Bernard Brown 

Emsworth, Portsmouth, UK 

 
 
 

Born at Deal, Kent 1933. Father: Herbert S. Brown, late of Deal, solicitor, (who wrote the poem to John Ireland's THE HOLY BOY). 1951: Two years in the Royal Navy were followed by a RADA scholarship and over 40 years as an actor, touring the world with the RSC and the Old Vic, and performing on TV and Radio. Now retired, he enjoys sailing, and looking after his disabled wife, Joycie, whom he met in Cape Town, while playing Othello in 1970. "The conception of a new poem is thrilling; bringing it to birth, agony. Verse-writing is mental masochism."

 

Sarita
(An Incan Sacrifice)

Bronzed in the dying sun, on Andes' peak,
Adorned with gold, steps sanguined in the snow,
Urged on by parents, friends and priests, to go
('Thou art the chosen one. Go, child, and seek!');
Brightest and best, with maiden trust so meek,
Never the taint of motherhood to know;
By ochrous poison, or by deadly blow,
Who saw your ending, heard the final shriek?

Appalled, one shudders at the ancient vice.
Then, comes a tiny, inner voice, sublime:
'Though my small corpse lie frozen in the ice,
Is not life's flame unquenchable as time?
And every death an equal sacrifice,
Each life a sacred mountain all must climb?'

To A Pious Coquette

Go, take your cold heart with you. Go!
And fool with ours no more:
For some will feel and love and fall,
And grieve from the heart's core.

Oh, give me those whose blood is warm,
Sweat-soaked with sin and tears:
'Tis finer far to suffer so
Than live complacent years.

As Christ in anguish on the Cross
Was cleansed from human pain,
So we who find Him first in Hell
Are raised to Heaven again.

Go, take your icy purity;
God give us life's hot coals:
And, in the fire, refine like gold
Our hearts and minds and souls.

Echoes From The Cinque Ports

Long ago and distant, in days gone by,
When ships lay in the anchorage from Winchelsea to Rye,
With the wind in the ratlins, and the salt in the breeze,
And the tavern signs swinging to a song of the seas,

Then the crews'd sing a shanty, or a sad Spanish air,
And the bold freebooters, 'trading' south of Finisterre,
Would come a-dancin' and a-fiddlin' and a-quaffin' of the ale,
With a wink and a chuckle, and a far-off tale.
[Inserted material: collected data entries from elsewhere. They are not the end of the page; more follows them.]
(** Branches without a bit are empty. *)
Lemma empty_branch (d : nat) (N : contents) (hs : list uint256) (isb : Z) (ch : list (option loc))
    (R : loc → contents → gset loc → Prop) (fps : nat → gset loc) (j : nat) :
  inner_shape hs isb ch → (∀ i c, ch !! i = Some c → child_ok R c (sub d i N) (fps i)) →
  (j < 16)%nat → isEmptyBranch isb j = true → sub d j N = ∅.
Proof using.
  clear. intros Hsh Hch Hj He.
  destruct (lookup_lt_is_Some_2 ch j) as [c Hc]; [rewrite (is_children _ _ _ Hsh); lia|].
  rewrite (branch_bit _ _ _ _ _ Hsh Hc) in He. specialize (Hch j c Hc). destruct c; [done|apply Hch].
Qed.

Lemma firstBelow_loop_ok fuel : ∀ p nid st k branch,
  ipath ((p, nid) :: st) k → below (length st) k M ≠ ∅ → (branch < 16)%nat →
  (64 - length st <= fuel)%nat →
  ∃ r st', firstBelow_loop fuel p branch ((p, nid) :: st) h = Ok ((r, st'), h)
    ∧ found (items (64 - length st) (length st) (below (length st) k M) ++ after (length st) k M) r st'.
Proof.
  induction fuel as [|fuel IH]; intros p nid st k branch Hip Hne Hbr Hf.
  { destruct Hip as (?&_). lia. }
  pose proof Hip as (Hd&Hv&Hdp&(fp&sq&hash&isb&hs&ch&fps&Hp&Hsh&Hch&_)&_).
  cbn [firstBelow_loop]. run_load. unfold first_branch. destruct (head _) as [i|] eqn:Hh.
  2: { destruct Hne. apply (branches_none (length st)). pose proof (branches_ok _ _ _ _ _ _ _ Hsh Hch) as HB.
       unfold branches in HB. by destruct (filter _ (seq 0 16)). }
  apply head_branch in Hh as (Hi&Hbit&Hmin).
  destruct (branch_step p nid st k i hash isb hs ch sq fps) as (q&k'&Hq&Hn&Ha&Hr&Hsub&Hne'&Hip');
    [done|done|done|done|lia|done|].
  rewrite (items_step (length st) k k' i) by (done || lia ||
    (intros j Hj; eapply empty_branch; [done|done|lia|]; apply Hmin; lia)).
  run (descendThrow_ok isb ch i q h Hq). rewrite <-tree_at_child in Hr by done.
  apply tree_at_cases in Hr as [[_ Hl]|(Hlt&Hin&_)]; [| |lia].
  - destruct (push_leaf_ok q ((p, nid) :: st) k' (fps i)) as (r&st'&it&sq'&hh&Hqn&Hpush&Hfound); [done|done|].
    run_load. eexists _, _. split; [exact Hpush|exact Hfound].
  - pose proof Hin as (sq'&hash'&isb'&hs'&ch'&fps'&Hqn&_). run_load.
    run (lift_ok (deref (head ((p, nid) :: st))) _ h eq_refl).
    destruct (getChildNodeID_ok branch nid Hv ltac:(lia) Hbr) as (nid'&E&Hv'&Hd').
    rewrite E. run (lift_ok (Ok nid') _ h eq_refl).
    apply (IH q nid' ((p, nid) :: st) k' branch); [|done|done|cbn [length]; lia].
    eapply ipath_cons; [done|done|cbn [length]; lia|done|done].
Qed.

(** [firstBelow] at a child. *)
Lemma firstBelow_ok q st k branch fp :
  ipath st k → st ≠ [] → (length st <= 64)%nat → (branch < 16)%nat → below (length st) k M ≠ ∅ →
  tree_at T (length st) h s q (below (length st) k M) fp →
  ∃ r st', firstBelow q st branch h = Ok ((r, st'), h)
    ∧ found (items (64 - length st) (length st) (below (length st) k M) ++ after (length st) k M) r st'.
Proof.
  intros Hip Hst Hlen Hbr Hne Hr. unfold firstBelow.
  apply tree_at_cases in Hr as [[_ Hl]|(Hlt&Hin&_)]; [| |done].
  - destruct (push_leaf_ok q st k fp) as (r&st'&it&sq'&hh&Hqn&Hpush&Hfound); [done|done|].
    run_load. eexists _, _. split; [exact Hpush|exact Hfound].
  - pose proof Hin as (sq'&hash'&isb'&hs'&ch'&fps'&Hqn&_). run_load.
    destruct st as [|[p nid] st]; [done|]. pose proof Hip as (Hd&Hv&Hdp&_).
    destruct (getChildNodeID_ok branch nid Hv ltac:(lia) Hbr) as (nid'&E&Hv'&Hd').
    rewrite E. run (lift_ok (Ok nid') _ h eq_refl).
    apply (firstBelow_loop_ok 65 q nid' ((p, nid) :: st) k branch); [|done|done|cbn [length]; lia].
    eapply ipath_cons; [done|done|cbn [length]; lia|done|done].
Qed.

Lemma peekFirstItem_ok m fp :
  root_repr T h s (root_ m) M fp →
  ∃ r st, peekFirstItem m h = Ok ((r, st), h) ∧ found (items 64 0 M) r st.
Proof.
  intros Hroot. pose proof Hroot as (sq&hash&isb&hs&ch&fps&Hp&Hsh&Hch&_).
  assert (firstBelow (root_ m) [] 0 h = firstBelow_loop 65 (root_ m) 0 [(root_ m, NodeID_root)] h) as E
    by (unfold firstBelow; by run_load).
  unfold peekFirstItem. destruct (decide (M = ∅)) as [HM|HM].
  - assert (firstBelow (root_ m) [] 0 h = Ok ((None, [(root_ m, NodeID_root)]), h)) as E'.
    { rewrite E. cbn [firstBelow_loop]. run_load. unfold first_branch.
      destruct (head _) as [i|] eqn:Hh; [|done]. apply head_branch in Hh as (Hi&Hbit&_).
      destruct (branches_ok _ _ _ _ _ _ _ Hsh Hch) as [_ HB]. destruct (proj1 (HB i)) as [_ Hne].
      - apply list_elem_of_filter. rewrite elem_of_seq. split; [done|lia].
      - destruct Hne. rewrite HM. apply map_filter_empty. }
    run E'. exists None, []. rewrite HM, items_empty. done.
  - pose proof HM as (k&v&Hk)%map_choose.
    destruct (firstBelow_loop_ok 65 (root_ m) NodeID_root [] k 0) as (r&st&Hrun&Hfound).
    + eapply ipath_cons; [simpl; lia|apply valid_root|done| |done]. cbn [length]. rewrite below_0. exact Hroot.
    + cbn [length]. by rewrite below_0.
    + lia.
    + simpl. lia.
    + cbn [length] in Hfound. rewrite below_0 in Hfound. cbn [after] in Hfound. rewrite app_nil_r in Hfound.
      rewrite <-E in Hrun. run Hrun. exists r, st. split; [|done].
      destruct r as [q|]; [done|]. exfalso.
      assert ((k, v) ∈ items 64 0 M) as Hin
        by (apply elem_of_items; [done|done|intros x y _ _ _ _ j Hj; lia|done]).
      replace (64 - 0)%nat with 64%nat in Hfound by lia.
      destruct (items 64 0 M) as [|[k1 v1] L]; [by apply elem_of_nil in Hin|].
      by destruct Hfound as (?&?&?&?&?&_).
Qed.

(** On the way up from [k]. *)
Lemma next_loop_ok k st :
  is_key k → ipath st k →
  ∃ r st', next_loop k st h = Ok ((r, st'), h) ∧ found (after (length st) k M) r st'.
Proof.
  intros Hk. induction st as [|[p nid] st IH]; intros Hip; [by exists None, []|].
  pose proof Hip as (Hd&Hv&Hdp&(fp&sq&hash&isb&hs&ch&fps&Hp&Hsh&Hch&_)&Hip0).
  cbn [next_loop]. run_load. run (lift_ok _ _ h (selectBranch_ok nid k Hk ltac:(lia))). rewrite Hdp.
  unfold next_branch. pose proof (nib_lt (length st) k) as Hb. destruct (head _) as [i|] eqn:Hh.
  - apply head_branch in Hh as (Hi&Hbit&Hmin).
    destruct (branch_step p nid st k i hash isb hs ch sq fps) as (q&k'&Hq&Hn&Ha&Hr&Hsub&Hne'&Hip');
      [done|done|done|done|lia|done|].
    run (descendThrow_ok isb ch i q h Hq). rewrite <-tree_at_child in Hr by done.
    destruct (firstBelow_ok q ((p, nid) :: st) k' i (fps i)) as (r&st'&Hrun&Hfound);
      [done|done|cbn [length]; lia|lia|done|done|].
    run Hrun. cbn [length]. rewrite (next_step (length st) k k' i) by (done || lia ||
      (intros j Hj; eapply empty_branch; [done|done|lia|]; apply Hmin; lia)).
    cbn [length] in Hfound. exists r, st'. split; [|done].
    assert (is_Some r) as [l ->]; [|done]. 
    assert (items (64 - S (length st)) (S (length st)) (below (S (length st)) k' M) ≠ []) as Hnil.
    { pose proof Hne' as (k0&v0&Hk0)%map_choose. intros E.
      assert ((k0, v0) ∈ items (64 - S (length st)) (S (length st)) (below (S (length st)) k' M)) as Hin.
      { apply elem_of_items; [lia|by apply wf_below| |done].
        intros x y vx vy [_ Hx]%lookup_below [_ Hy]%lookup_below. eapply agree_trans; [by apply agree_sym|done]. }
      rewrite E in Hin. by apply elem_of_nil in Hin. }
    destruct (items _ _ _) as [|[k1 v1] L]; [done|]. destruct Hfound as (l&?&?&?&->&_). eauto.
  - destruct (IH Hip0) as (r&st'&Hrun&Hfound). exists r, st'. split; [done|]. cbn [length after].
    unfold rest_from. rewrite bind_nil; [done|]. intros j Hj%elem_of_seq.
    rewrite (empty_branch _ _ hs isb ch _ fps j Hsh Hch); [apply items_empty|lia|].
    eapply head_branch_none; [done|lia].
Qed.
But, while I stand a-dreaming of those days gone by,
The Romneys graze the farmers' fields from Winchelsea to Rye;
For the tides have ebbed away now, and the grass blows free, 
And the ships have sailed for ever, and gone is the sea.
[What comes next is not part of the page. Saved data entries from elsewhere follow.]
(* ===== verification/SHAMapDelta.v ===== *)
(** * Differences between hash trees ([shamap/impl/SHAMapDelta.cpp])

    [walkBranch] and [compare], which report up to [maxCount] keys where two maps differ and
    skip the branches whose hashes are equal. *)

From S2P Require Import Prelude Bytes NodeCodec SHANode SHAKeys SHAMap SHAMapInv SHAMapSteps.
From S2P Require Import SHAMapOps SHAMapAdd SHAMapDel SHAMapFlush SHAMapHash SHAMapIter.
From S2P Require Import SHAMapOrder.
Local Open Scope Z_scope.

(** ** The code *)

(** [SHAMap::Delta]: by key, the items of the two maps. *)
Abbreviation DeltaItem := (option SHAMapItem * option SHAMapItem)%type.
Abbreviation Delta := (gmap uint256 DeltaItem).

(** The table and what is left of [maxCount]. *)
Abbreviation acc := (Delta * Z)%type.

(** [differences.insert], then [--maxCount]; whether to go on. *)
Definition note (k : uint256) (i : DeltaItem) (a : acc) : bool * acc :=
  let c := a.2 - 1 in
  (negb (c <=? 0), (match a.1 !! k with Some _ => a.1 | None => <[k := i]> a.1 end, c)).

(** The two items in the order of the maps. *)
Definition DeltaRef (isFirstMap : bool) (mine other : option SHAMapItem) : DeltaItem :=
  if isFirstMap then (mine, other) else (other, mine).

(** A leaf of [walkBranch]: whether to go on, [emptyBranch], and the table. *)
Definition walk_leaf (isFirstMap : bool) (otherMapItem : option SHAMapItem) (item : SHAMapItem)
    (emptyBranch : bool) (a : acc) : bool * (bool * acc) :=
  let unmatched :=
    let '(go, a) := note (item_key item) (DeltaRef isFirstMap (Some item) None) a in
    (go, (emptyBranch, a)) in
  match otherMapItem with
  | None => unmatched
  | Some other =>
      if emptyBranch || negb (bool_decide (item_key item = item_key other)) then unmatched
      else if negb (bool_decide (item_data item = item_data other)) then
        let '(go, a) := note (item_key item) (DeltaRef isFirstMap (Some item) (Some other)) a in
        (go, (true, a))
      else (true, (true, a))
  end.

(** The children of an inner node, in the order they are pushed. *)
Fixpoint child_nodes (isBranch : Z) (children : list (option loc)) (L : list nat) : St (list loc) :=
  match L with
  | [] => mret []
  | i :: L =>
      if isEmptyBranch isBranch i then child_nodes isBranch children L
      else
        q ← descendThrow isBranch children i;
        qs ← child_nodes isBranch children L;
        mret (q :: qs)
  end.

(** The loop of [walkBranch]. *)
Fixpoint walk_branch_loop (fuel : nat) (isFirstMap : bool) (otherMapItem : option SHAMapItem)
    (nodeStack : list loc) (emptyBranch : bool) (a : acc) : St (bool * (bool * acc)) :=
  match fuel with
  | O => lift (Err out_of_fuel)
  | S fuel =>
      match nodeStack with
      | [] => mret (true, (emptyBranch, a))
      | p :: nodeStack =>
          n ← load p;
          match n with
          | InnerNode _ _ isBranch _ children =>
              qs ← child_nodes isBranch children (seq 0 16);
              walk_branch_loop fuel isFirstMap otherMapItem (reverse qs ++ nodeStack) emptyBranch a
          | TreeNode _ _ _ item =>
              let '(go, (e, a)) := walk_leaf isFirstMap otherMapItem item emptyBranch a in
              if go then walk_branch_loop fuel isFirstMap otherMapItem nodeStack e a
              else mret (false, (e, a))
          end
      end
  end.

Definition walkBranch (fuel : nat) (p : loc) (otherMapItem : option SHAMapItem) (isFirstMap : bool)
    (a : acc) : St (bool * acc) :=
  '(go, (emptyBranch, a)) ←
    walk_branch_loop fuel isFirstMap otherMapItem [p] (match otherMapItem with None => true | _ => false end) a;
  if negb go then mret (false, a)
  else if negb emptyBranch then
    match otherMapItem with
    | Some other => mret (note (item_key other) (DeltaRef isFirstMap None (Some other)) a)
    | None => lift (Err undefined)
    end
  else mret (true, a).

(** Two leaves. *)
Definition compare_leaves (ours other : SHAMapItem) (a : acc) : bool * acc :=
  if bool_decide (item_key ours = item_key other) then
    if negb (bool_decide (item_data ours = item_data other))
    then note (item_key ours) (Some ours, Some other) a
    else (true, a)
  else
    let '(go, a) := note (item_key ours) (Some ours, None) a in
    if go then note (item_key other) (None, Some other) a else (false, a).

(** The branches of two inner nodes: the pairs pushed, the last on top. *)
Fixpoint compare_branches (fuel : nat) (b1 b2 : Z) (hs1 hs2 : list uint256)
    (ch1 ch2 : list (option loc)) (L : list nat) (stack : list (loc * loc)) (a : acc)
  : St (bool * (list (loc * loc) * acc)) :=
  match L with
  | [] => mret (true, (stack, a))
  | i :: L =>
      h1 ← lift (deref (hs1 !! i));
      h2 ← lift (deref (hs2 !! i));
      if decide (h1 = h2) then compare_branches fuel b1 b2 hs1 hs2 ch1 ch2 L stack a
      else if isEmptyBranch b2 i then
        q ← descendThrow b1 ch1 i;
        '(go, a) ← walkBranch fuel q None true a;
        if (go : bool) then compare_branches fuel b1 b2 hs1 hs2 ch1 ch2 L stack a else mret (false, (stack, a))
      else if isEmptyBranch b1 i then
        q ← descendThrow b2 ch2 i;
        '(go, a) ← walkBranch fuel q None false a;
        if (go : bool) then compare_branches fuel b1 b2 hs1 hs2 ch1 ch2 L stack a else mret (false, (stack, a))
      else
        q1 ← descendThrow b1 ch1 i;
        q2 ← descendThrow b2 ch2 i;
        compare_branches fuel b1 b2 hs1 hs2 ch1 ch2 L ((q1, q2) :: stack) a
  end.

(** The loop of [compare]; [w] is the fuel of each [walkBranch]. *)
Fixpoint compare_loop (w fuel : nat) (stack : list (loc * loc)) (a : acc) : St (bool * acc) :=
  match fuel with
  | O => lift (Err out_of_fuel)
  | S fuel =>
      match stack with
      | [] => mret (true, a)
      | (p1, p2) :: stack =>
          n1 ← load p1;
          n2 ← load p2;
          match n1, n2 with
          | TreeNode _ _ _ ours, TreeNode _ _ _ other =>
              let '(go, a) := compare_leaves ours other a in
              if (go : bool) then compare_loop w fuel stack a else mret (false, a)
          | InnerNode _ _ _ _ _, TreeNode _ _ _ other =>
              '(go, a) ← walkBranch w p1 (Some other) true a;
              if (go : bool) then compare_loop w fuel stack a else mret (false, a)
          | TreeNode _ _ _ ours, InnerNode _ _ _ _ _ =>
              '(go, a) ← walkBranch w p2 (Some ours) false a;
              if (go : bool) then compare_loop w fuel stack a else mret (false, a)
          | InnerNode _ _ b1 hs1 ch1, InnerNode _ _ b2 hs2 ch2 =>
              '(go, (stack, a)) ← compare_branches w b1 b2 hs1 hs2 ch1 ch2 (seq 0 16) stack a;
              if (go : bool) then compare_loop w fuel stack a else mret (false, a)
          end
      end
  end.

Section code.
Context `{!Sha512Half}.

(** [compare], with [maps] the two maps after their hashes are computed. *)
Definition SHAMap_compare (fuel : nat) (maxCount : Z) (m1 m2 : SHAMap)
  : St ((bool * Delta) * (SHAMap * SHAMap)) :=
  lift (assert_ (negb (bool_decide (state_ m1 = Invalid)) && negb (bool_decide (state_ m2 = Invalid))));;
  '(h1, m1) ← getHash fuel m1;
  '(h2, m2) ← getHash fuel m2;
  if decide (h1 = h2) then mret ((true, ∅), (m1, m2))
  else
    '(go, a) ← compare_loop fuel fuel [(root_ m1, root_ m2)] (∅, maxCount);
    mret ((go, a.1), (m1, m2)).
End code.
(* ===== verification/SHAMapDiff.v ===== *)
(** * What [compare] reports

    The table of [compare] is the difference of the contents, or, when there are at least
    [maxCount] differences, [maxCount] of them. *)

From S2P Require Import Prelude Bytes NodeCodec SHANode SHAKeys SHAMap SHAMapInv SHAMapSteps.
From S2P Require Import SHAMapOps SHAMapAdd SHAMapDel SHAMapFlush SHAMapHash SHAMapIter.
From S2P Require Import SHAMapOrder SHAMapDelta.
Local Open Scope Z_scope.

(** ** Differences *)

Definition diff (N1 N2 : contents) : Delta :=
  map_imap (fun k p => Some (mkItem k <$> p.1, mkItem k <$> p.2))
    (merge (fun a b : option bytes => if decide (a = b) then None else Some (a, b)) N1 N2).

Lemma lookup_diff N1 N2 k :
  diff N1 N2 !! k = if decide (N1 !! k = N2 !! k) then None
                    else Some (mkItem k <$> N1 !! k, mkItem k <$> N2 !! k).
Proof.
  unfold diff. rewrite map_lookup_imap, lookup_merge. unfold diag_None.
  destruct (N1 !! k) as [a|], (N2 !! k) as [b|]; simpl; repeat case_decide; simplify_eq/=; done.
Qed.

(** The map walked and the other, in the order of the maps. *)
Definition dir_diff (f : bool) (U O : contents) : Delta := if f then diff U O else diff O U.

Lemma lookup_dir_diff f U O k :
  dir_diff f U O !! k = if decide (U !! k = O !! k) then None
                        else Some (DeltaRef f (mkItem k <$> U !! k) (mkItem k <$> O !! k)).
Proof.
  unfold dir_diff. destruct f; rewrite lookup_diff; [done|]. by repeat case_decide.
Qed.

Lemma diff_same N : diff N N = ∅.
Proof. apply map_eq. intros k. by rewrite lookup_diff, decide_True, lookup_empty. Qed.

(** ** Reporting *)

(** From [a], the differences [R] are reported: all of them, or as many as may be. *)
Definition reports (R : Delta) (a : acc) (r : bool * acc) : Prop :=
  (r.1 = true ∧ Z.of_nat (size R) < a.2 ∧ r.2 = (a.1 ∪ R, a.2 - Z.of_nat (size R)))
  ∨ (r.1 = false ∧ a.2 <= Z.of_nat (size R) ∧ a.1 ⊆ r.2.1 ∧ r.2.1 ⊆ a.1 ∪ R
     ∧ Z.of_nat (size r.2.1) = Z.of_nat (size a.1) + a.2).

Lemma reports_nil a : 0 < a.2 → reports ∅ a (true, a).
Proof.
  intros Hc. left. rewrite map_size_empty, map_union_empty. split_and!; [done|done|].
  destruct a; simpl. by rewrite Z.sub_0_r.
Qed.

Lemma reports_note k i a : 0 < a.2 → a.1 !! k = None → reports {[k := i]} a (note k i a).
Proof.
  intros Hc Hk. unfold reports, note. cbn [fst snd]. rewrite Hk, map_size_singleton.
  assert (a.1 ∪ {[k := i]} = <[k := i]> a.1) as E.
  { rewrite insert_union_singleton_l. apply map_union_comm. by apply map_disjoint_singleton_r. }
  destruct (Z.leb_spec (a.2 - 1) 0); cbn [negb].
  - right. split_and!; [done|lia|by apply insert_subseteq|by rewrite E|].
    rewrite map_size_insert_None by done. lia.
  - left. split_and!; [done|lia|]. by rewrite E.
Qed.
Like a squat and rugged sentinel, the sun-tanned town of Rye
Rises sharp from out the misty marsh, its ancient bulwarks dry;
And like a shrunk old salt a-sleeping awaits Winchelsea the tide:
Their medieval puissance drained, these ports of stranded pride.

Yet, sighing through the sand-dunes when the south winds blow,
There comes a distant echo of a time long ago,
That sets my heart a-throbbing, as I harken there
To a salt sea-shanty, or a sad Spanish air.